またうれしいニュースが飛び込んできました。
内閣官房参与の小佐古敏荘・東大大学院教授が、政府が決めた子供の許容放射線量 年間20mSvをとんでもなく高い数字として批判し、従来の国の基準であった年間 1mSvを守るべきだと主張、この高すぎる基準を変えようとしない政府に抗議し、「容認したら学者生命の終わりだ」と内閣官房参与を辞任しました。
小佐古教授は原発事故後に放射線防護に関する助言者として政府が内閣官房参与に任命したもので、政府は自ら指名した放射線防護の専門家の助言すら蹴飛ばして子供たちの被曝を黙殺しようとしています。
低放射線被爆について研究者の間で議論があることは確かで、TVで低放射線量被爆は体に良いなどと発言している医者もいるので、素人の私たちがいったい誰の主張が正しいかなどは歴史の判定をまつしか無いのですが、少なくともこれまでの国際的に認められてきたLNT仮説(Liner Non-threshold Theory)、「しきい値なし直線仮説」 ( 放射線被曝には薬のようにある量以下であれば安全であるという「しきい値」が存在せずいくら低線量でも受けた線量に応じた障害を受けるという説)をとるのが妥当ではないでしょうか。 またLNT仮説を否定している研究者も原子力関係の作業者は50mSv/年、一般公衆では5mSv/年以下では有意な発ガン確率が見られないといっているので、逆にいえば一般公衆では5mSv/年以上になると放射線の影響による癌の発生があるということです。
もし将来このLNT仮説が間違いで、子供たちの被曝を心配したことが杞憂であったとしても、「あんなことで心配してたんだ」と笑い飛ばせますが、いろいろ見解が違うからといって安易な方を選んで対策を怠ったら今度の悲惨な原発事故のように「認識が甘かった」では済まされないのです。

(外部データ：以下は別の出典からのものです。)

(** * caio: a shallow embedding of the coroutine runtime and its task pool

    The development follows the C sources:
    - [src/caio/caio.h]       the status flags and the control-flow macros;
    - [src/taskpool.c]        the fixed-capacity task pool (module [TaskPool]);
    - [src/caio.c]            tasks, call stacks and the scheduler loop
                              (module [Runtime]);
    - [src/caio/io_uring.c]   the ring set-up (module [IoUring]).

    The embedding comes first, the properties after it.  [taskpool.h],
    [generic_stack.c], [generic_array.c] and the declarations of
    [struct caiotask] and [struct caiocall] are not among the sources; what
    the functions need of them is modelled where it is used and marked so.

    Pointers into an array are slot offsets ([nat]); [NULL] is [None].  An
    access the C standard leaves undefined (a slot outside its allocation, a
    freed or null object) is an explicit [Fault] outcome. *)

From Stdlib Require Import ZArith Lia.
From stdpp Require Import base option list gmap.

Local Open Scope Z_scope.

(** ** Outcomes of a C function *)

Inductive fault : Type :=
  | OutOfBounds (i : nat)     (* slot [i] of an array that is shorter *)
  | NullDeref                 (* [p->f] with [p == NULL] *)
  | InvalidAccess (p : nat)   (* object [p] used after [free] *)
  | InvalidFree (p : nat).    (* [free] of an object that is not live *)

Inductive result (A : Type) : Type :=
  | Ok (a : A)
  | Fault (f : fault)
  | Timeout.                  (* a loop of the model ran out of fuel *)

Arguments Ok {A} a.
Arguments Fault {A} f.
Arguments Timeout {A}.

Global Instance result_ret : MRet result := @Ok.
Global Instance result_bind : MBind result := fun A B k m =>
  match m with
  | Ok a => k a
  | Fault f => Fault f
  | Timeout => Timeout
  end.

(** [size_t] on LP64 (the Linux targets of [io_uring.c]): 64 bits, unsigned. *)
Definition SIZE_WIDTH : Z := 64.
Definition size_t_wrap (z : Z) : Z := z mod 2 ^ SIZE_WIDTH.
Definition SIZE_MAX : Z := 2 ^ SIZE_WIDTH - 1.
(** The registry after a successful [register_layer]. *)
Lemma register_layer_deep {K : Kernel} (s : LayoutToNetlist) (dl : DeepLayer) (n : string) :
  m_named_regions s !! n = None ->
  register_layer (DeepRegion dl) n s
  = Done tt
      (with_name_of_layer (<[dl_layer dl := n]> (m_name_of_layer s))
         (with_named_regions
            (<[n := dl]> (match m_name_of_layer s !! dl_layer dl with
                          | Some prev_name => delete prev_name (m_named_regions s)
                          | None => m_named_regions s
                          end)) s)).
Proof.
  intros Hfree. unfold register_layer. unfold_monad. simpl.
  rewrite Hfree. rewrite bool_decide_eq_false_2 by (intros [? ?]; done). simpl.
  destruct (m_name_of_layer s !! dl_layer dl) as [prev|] eqn:Hprev.
  - rewrite bool_decide_eq_true_2 by eauto. rewrite name_deep. unfold name_of_index.
    rewrite Hprev. by destruct s.
  - rewrite bool_decide_eq_false_2 by (intros [? ?]; done). by destruct s.
Qed.

(** C9. [register_layer (region, n)] throws the duplicate-name exception
    whenever [n] is already a key of the named-region registry, whatever the
    region.  Otherwise a deep region becomes registered under [n]: if it was
    persisted under another name, that name is erased from the registry, the
    registry maps [n] to the region's deep layer, the layer-to-name map maps
    its layer to [n], and [name (region)] afterwards returns [n]. *)
Theorem register_layer_renames {K : Kernel} (s : LayoutToNetlist) (region : Region)
    (n : string) :
  (is_Some (m_named_regions s !! n) ->
   register_layer region n s = Raise (Exception (msg_name_used +:+ n)) s)
  ∧ (m_named_regions s !! n = None ->
     forall dl, region = DeepRegion dl ->
     exists s',
       register_layer region n s = Done tt s'
       ∧ m_named_regions s' !! n = Some dl
       ∧ m_name_of_layer s' !! dl_layer dl = Some n
       ∧ name region s' = Done n s'
       ∧ is_persisted region s' = Done true s'
       ∧ (forall prev_name,
            m_name_of_layer s !! dl_layer dl = Some prev_name -> prev_name ≠ n ->
            m_named_regions s' !! prev_name = None)
       ∧ (forall other,
            other ≠ n -> m_name_of_layer s !! dl_layer dl ≠ Some other ->
            m_named_regions s' !! other = m_named_regions s !! other)
       ∧ (forall l, l ≠ dl_layer dl -> m_name_of_layer s' !! l = m_name_of_layer s !! l)).
Proof.
  split.
  - intros Hused. unfold register_layer. unfold_monad. simpl.
    by rewrite bool_decide_eq_true_2.
  - intros Hfree dl ->. eexists. split; [by apply register_layer_deep|].
    rewrite name_deep, is_persisted_deep. unfold name_of_index. simpl.
    rewrite !lookup_insert_eq. simpl.
    repeat split; try done.
    + intros prev Hprev Hne. rewrite Hprev.
      rewrite lookup_insert_ne by done. apply lookup_delete_eq.
    + intros other Hne Hnot. rewrite lookup_insert_ne by done.
      destruct (m_name_of_layer s !! dl_layer dl) as [prev|] eqn:Hprev; [|done].
      apply lookup_delete_ne. congruence.
    + intros l Hl. by rewrite lookup_insert_ne.
Qed.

放射線防護の専門家が「子供たちにとって非常に高い被曝線量で、これを容認したら学者生命のおわり」とまでいって辞任しているのですから政府は社会的影響云々ではなく子供たちの将来にとってどうなのかを率直に科学的に説明し、父兄、国民の判断を仰ぐべきではないでしょうか。 地震や津波を甘く見積もり、水素爆発は構造上ないなどと菅総理大臣に助言してはばからない原子力安全委員会の検討結果をいつまで採用するのでしょうか? (いやその委員会でさえ子供は10mSv/年に抑えるべきとの見解でした。 政府の言う専門家の意見に基づいてとはいったい誰をさしているのでしょう??? まさかあの〇さんではないと信じますが。)
福島県は長崎大学大学院 山下俊一教授を放射線アドバイザーにしているようですが大丈夫なのでしょうか。 youtubeで氏の講演を聞いたのですが、「100mSv浴びても癌になるのは100人に1人。 日本人は100人のうち33人は癌で亡くなるのでそのうち一人が放射線の影響で亡くなるというレベルなんですよ。」なんておよそ科学者らしからぬお話をされています。 同じことをこうも言えるのではないでしょうか「人はみな100人100%死ぬんです。 そのうちの1人が放射能のせいでなくなってもいいんじゃないですか。」と。 また「福島市の人が20μSv/hの被曝をしていると言ってもマイクロシーベルトなので全く問題ありません。 積算被曝は人体には修復作用があるし放射能は半減期というものがあってどんどん減っていくから心配ない)と。 高濃度汚染が問題となり計画的避難区域に指定された飯舘でも山下教授は「全く心配ない」を連発していたとか。 専門家が全く心配ないレベルの放射線というのに住み慣れた故郷をはなれ、家畜を処分し避難しなければない村民の戸惑いはどうなのでしょう。 山下教授は心理アドバイザーにして、放射線防護は小佐古教授のような方のほうが安全安心のためにはいいと思うのですが・・・ 。
いずれにしても自らの専門的な知見に基づいてはっきり意見を述べ進退をきめるかたがまた一人現れたことは子供たちにとって、福島県民にとってうれしい限りです。 政府、県、各自治体は法律に基づいて子供たちを=私たちの未来を守るべきです。